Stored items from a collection
★ ★ ★ ★ ★

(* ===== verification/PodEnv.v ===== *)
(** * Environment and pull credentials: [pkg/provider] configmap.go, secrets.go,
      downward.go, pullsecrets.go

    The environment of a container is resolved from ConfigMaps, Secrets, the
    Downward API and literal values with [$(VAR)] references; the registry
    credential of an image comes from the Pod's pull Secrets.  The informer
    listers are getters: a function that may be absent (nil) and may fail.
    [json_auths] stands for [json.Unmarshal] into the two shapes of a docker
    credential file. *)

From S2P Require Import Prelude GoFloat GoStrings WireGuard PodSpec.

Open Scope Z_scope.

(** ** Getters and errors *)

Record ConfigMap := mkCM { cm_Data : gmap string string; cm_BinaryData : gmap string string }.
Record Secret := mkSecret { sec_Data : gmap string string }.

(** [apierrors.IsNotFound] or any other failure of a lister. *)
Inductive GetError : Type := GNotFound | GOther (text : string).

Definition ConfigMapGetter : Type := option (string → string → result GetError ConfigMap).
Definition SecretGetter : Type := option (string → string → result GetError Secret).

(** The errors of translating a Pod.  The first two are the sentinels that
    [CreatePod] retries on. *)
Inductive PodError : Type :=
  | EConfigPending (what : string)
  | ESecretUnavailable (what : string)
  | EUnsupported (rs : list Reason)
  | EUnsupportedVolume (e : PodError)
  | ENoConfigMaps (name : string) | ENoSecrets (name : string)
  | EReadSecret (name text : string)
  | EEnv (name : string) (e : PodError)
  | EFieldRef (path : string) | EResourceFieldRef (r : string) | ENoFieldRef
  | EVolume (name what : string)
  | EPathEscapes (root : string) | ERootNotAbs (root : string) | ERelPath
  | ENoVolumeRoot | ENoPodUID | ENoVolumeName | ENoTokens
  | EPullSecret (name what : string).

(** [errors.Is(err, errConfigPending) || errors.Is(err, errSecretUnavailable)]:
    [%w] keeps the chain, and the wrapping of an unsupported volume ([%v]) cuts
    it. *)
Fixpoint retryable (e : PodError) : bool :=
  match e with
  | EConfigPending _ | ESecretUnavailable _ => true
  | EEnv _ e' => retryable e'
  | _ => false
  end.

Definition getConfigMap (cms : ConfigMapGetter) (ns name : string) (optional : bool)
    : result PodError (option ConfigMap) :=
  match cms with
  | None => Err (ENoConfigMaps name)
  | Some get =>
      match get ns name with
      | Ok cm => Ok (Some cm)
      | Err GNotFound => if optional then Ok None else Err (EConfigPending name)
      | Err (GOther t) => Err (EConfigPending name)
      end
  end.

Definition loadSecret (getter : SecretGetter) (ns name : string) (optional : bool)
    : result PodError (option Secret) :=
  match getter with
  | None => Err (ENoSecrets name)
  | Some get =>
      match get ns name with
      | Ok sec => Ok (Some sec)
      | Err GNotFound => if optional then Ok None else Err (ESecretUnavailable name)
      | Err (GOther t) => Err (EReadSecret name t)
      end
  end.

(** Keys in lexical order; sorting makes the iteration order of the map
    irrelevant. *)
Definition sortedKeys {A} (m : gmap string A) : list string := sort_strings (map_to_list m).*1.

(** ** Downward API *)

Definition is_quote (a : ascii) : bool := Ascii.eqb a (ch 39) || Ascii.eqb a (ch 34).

★ ★ ★ ★ ★

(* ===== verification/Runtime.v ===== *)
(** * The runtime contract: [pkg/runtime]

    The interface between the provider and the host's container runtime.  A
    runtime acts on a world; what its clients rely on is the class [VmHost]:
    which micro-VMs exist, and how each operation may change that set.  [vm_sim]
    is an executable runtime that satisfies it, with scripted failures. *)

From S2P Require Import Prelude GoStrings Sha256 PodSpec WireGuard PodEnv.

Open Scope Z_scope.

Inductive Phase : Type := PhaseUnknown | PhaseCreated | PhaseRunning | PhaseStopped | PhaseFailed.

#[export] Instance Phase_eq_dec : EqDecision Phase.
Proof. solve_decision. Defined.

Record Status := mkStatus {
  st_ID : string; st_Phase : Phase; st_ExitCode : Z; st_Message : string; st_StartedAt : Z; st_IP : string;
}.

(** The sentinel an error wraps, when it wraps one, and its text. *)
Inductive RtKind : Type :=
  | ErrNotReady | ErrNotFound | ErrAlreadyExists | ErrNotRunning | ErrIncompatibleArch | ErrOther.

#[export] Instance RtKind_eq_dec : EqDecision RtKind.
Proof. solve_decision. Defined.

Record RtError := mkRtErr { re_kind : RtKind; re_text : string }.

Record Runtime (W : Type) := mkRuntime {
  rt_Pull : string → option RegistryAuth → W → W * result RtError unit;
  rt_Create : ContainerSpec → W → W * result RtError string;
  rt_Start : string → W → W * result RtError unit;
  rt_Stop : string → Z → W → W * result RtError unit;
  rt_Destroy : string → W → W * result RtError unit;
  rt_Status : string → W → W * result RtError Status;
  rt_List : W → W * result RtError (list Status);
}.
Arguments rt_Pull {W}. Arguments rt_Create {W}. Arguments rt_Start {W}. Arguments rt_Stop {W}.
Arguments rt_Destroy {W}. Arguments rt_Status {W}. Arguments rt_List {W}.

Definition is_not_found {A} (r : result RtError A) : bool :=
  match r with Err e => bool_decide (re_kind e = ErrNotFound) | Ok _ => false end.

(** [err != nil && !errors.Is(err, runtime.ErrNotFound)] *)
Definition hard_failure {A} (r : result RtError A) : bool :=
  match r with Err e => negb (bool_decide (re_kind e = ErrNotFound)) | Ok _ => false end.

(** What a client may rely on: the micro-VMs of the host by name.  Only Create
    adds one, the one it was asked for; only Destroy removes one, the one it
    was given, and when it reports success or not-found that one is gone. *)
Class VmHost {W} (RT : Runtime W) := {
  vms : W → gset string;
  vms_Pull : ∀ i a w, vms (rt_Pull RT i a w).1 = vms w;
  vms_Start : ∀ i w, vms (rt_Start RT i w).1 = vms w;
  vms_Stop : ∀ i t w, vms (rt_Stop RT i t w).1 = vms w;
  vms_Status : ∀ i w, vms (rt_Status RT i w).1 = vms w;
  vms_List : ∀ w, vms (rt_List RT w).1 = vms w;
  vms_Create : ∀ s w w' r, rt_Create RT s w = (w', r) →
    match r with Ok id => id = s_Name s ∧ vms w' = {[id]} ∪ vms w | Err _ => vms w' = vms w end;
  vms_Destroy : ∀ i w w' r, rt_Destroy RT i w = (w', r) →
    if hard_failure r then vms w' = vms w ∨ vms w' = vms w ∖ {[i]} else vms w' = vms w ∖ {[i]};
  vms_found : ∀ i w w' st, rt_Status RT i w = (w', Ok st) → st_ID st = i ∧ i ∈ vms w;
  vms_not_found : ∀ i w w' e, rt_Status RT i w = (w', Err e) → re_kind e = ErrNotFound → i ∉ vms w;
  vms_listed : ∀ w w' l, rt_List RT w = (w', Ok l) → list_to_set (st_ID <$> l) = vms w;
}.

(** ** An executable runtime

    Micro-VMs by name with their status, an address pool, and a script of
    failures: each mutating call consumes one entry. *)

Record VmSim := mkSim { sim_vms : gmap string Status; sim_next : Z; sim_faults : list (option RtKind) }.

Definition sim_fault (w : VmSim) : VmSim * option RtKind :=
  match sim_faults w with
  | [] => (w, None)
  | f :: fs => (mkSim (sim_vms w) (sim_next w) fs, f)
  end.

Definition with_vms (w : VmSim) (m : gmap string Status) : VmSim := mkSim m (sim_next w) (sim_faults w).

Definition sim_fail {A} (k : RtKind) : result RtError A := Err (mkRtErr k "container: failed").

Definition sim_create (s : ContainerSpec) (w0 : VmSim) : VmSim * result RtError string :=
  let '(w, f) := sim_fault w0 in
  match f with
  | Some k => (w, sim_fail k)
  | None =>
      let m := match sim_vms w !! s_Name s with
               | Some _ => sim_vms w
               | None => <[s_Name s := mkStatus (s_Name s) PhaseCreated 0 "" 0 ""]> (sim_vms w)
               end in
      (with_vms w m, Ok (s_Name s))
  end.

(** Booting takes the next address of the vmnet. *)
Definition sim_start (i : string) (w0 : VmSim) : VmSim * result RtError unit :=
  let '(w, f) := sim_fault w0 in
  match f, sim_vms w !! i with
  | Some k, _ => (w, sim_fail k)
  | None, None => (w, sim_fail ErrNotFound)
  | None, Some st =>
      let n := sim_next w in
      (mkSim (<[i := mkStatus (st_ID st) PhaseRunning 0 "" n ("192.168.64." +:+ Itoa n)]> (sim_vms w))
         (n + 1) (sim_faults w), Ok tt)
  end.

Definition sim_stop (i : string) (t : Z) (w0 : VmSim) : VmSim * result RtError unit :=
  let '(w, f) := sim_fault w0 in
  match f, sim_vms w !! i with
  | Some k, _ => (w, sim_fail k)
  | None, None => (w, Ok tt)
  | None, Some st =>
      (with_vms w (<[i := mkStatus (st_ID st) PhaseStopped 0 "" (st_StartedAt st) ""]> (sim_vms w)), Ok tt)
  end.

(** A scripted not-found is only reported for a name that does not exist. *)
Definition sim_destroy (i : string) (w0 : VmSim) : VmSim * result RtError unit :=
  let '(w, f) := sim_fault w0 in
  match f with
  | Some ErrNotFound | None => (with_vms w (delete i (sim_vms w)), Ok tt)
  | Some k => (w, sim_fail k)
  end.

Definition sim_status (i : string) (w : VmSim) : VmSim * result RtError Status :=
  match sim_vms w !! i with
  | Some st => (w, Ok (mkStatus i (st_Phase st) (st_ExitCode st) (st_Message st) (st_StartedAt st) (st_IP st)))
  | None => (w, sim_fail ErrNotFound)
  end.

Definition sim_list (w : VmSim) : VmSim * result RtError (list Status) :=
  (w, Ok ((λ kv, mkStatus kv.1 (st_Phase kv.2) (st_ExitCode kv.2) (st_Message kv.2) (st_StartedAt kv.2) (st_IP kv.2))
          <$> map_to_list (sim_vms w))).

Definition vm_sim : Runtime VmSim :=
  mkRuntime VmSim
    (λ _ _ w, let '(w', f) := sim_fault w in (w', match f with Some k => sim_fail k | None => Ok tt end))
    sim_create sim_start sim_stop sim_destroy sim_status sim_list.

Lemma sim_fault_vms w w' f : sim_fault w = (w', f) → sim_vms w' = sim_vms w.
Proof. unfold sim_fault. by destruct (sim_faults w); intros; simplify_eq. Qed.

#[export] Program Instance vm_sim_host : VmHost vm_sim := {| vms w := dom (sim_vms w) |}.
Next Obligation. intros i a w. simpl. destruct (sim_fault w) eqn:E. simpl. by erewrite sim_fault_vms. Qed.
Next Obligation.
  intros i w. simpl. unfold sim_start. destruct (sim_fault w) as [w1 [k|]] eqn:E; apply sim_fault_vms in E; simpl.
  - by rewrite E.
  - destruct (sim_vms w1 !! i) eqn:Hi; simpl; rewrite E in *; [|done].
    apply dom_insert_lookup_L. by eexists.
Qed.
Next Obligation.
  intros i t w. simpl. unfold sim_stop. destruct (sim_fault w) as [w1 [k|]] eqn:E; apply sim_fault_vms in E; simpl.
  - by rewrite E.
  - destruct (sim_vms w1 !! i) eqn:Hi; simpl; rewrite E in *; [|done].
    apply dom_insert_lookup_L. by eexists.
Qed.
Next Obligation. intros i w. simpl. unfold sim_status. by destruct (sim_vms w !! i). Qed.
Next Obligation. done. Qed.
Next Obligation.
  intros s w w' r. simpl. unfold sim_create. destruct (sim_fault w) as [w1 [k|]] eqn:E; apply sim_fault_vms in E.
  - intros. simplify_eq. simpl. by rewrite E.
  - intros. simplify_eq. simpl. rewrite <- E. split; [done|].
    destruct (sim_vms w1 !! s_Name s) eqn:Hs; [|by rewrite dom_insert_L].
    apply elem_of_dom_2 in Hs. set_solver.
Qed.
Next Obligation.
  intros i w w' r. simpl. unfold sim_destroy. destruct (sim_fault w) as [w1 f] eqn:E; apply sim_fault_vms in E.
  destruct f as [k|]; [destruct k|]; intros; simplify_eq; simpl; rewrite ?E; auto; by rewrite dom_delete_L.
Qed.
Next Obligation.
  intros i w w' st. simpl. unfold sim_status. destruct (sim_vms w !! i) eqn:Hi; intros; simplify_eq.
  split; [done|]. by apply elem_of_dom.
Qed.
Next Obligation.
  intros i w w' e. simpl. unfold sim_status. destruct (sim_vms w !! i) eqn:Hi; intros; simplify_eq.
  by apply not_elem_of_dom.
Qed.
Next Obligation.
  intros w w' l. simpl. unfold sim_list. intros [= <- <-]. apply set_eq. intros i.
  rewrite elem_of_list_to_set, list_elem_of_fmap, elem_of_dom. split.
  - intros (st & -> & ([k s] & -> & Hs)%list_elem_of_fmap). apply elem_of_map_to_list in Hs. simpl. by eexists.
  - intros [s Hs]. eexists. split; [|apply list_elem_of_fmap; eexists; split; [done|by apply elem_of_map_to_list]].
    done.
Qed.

★ ★ ★ ★ ★

From the data above, output only the lines between the line containing "(EReadSecret name t)" and the line containing "(** ** Downward API *)", inclusive, exactly as written.

      | Err (GOther t) => Err (EReadSecret name t)
      end
  end.

(** Keys in lexical order; sorting makes the iteration order of the map
    irrelevant. *)
Definition sortedKeys {A} (m : gmap string A) : list string := sort_strings (map_to_list m).*1.

(** ** Downward API *)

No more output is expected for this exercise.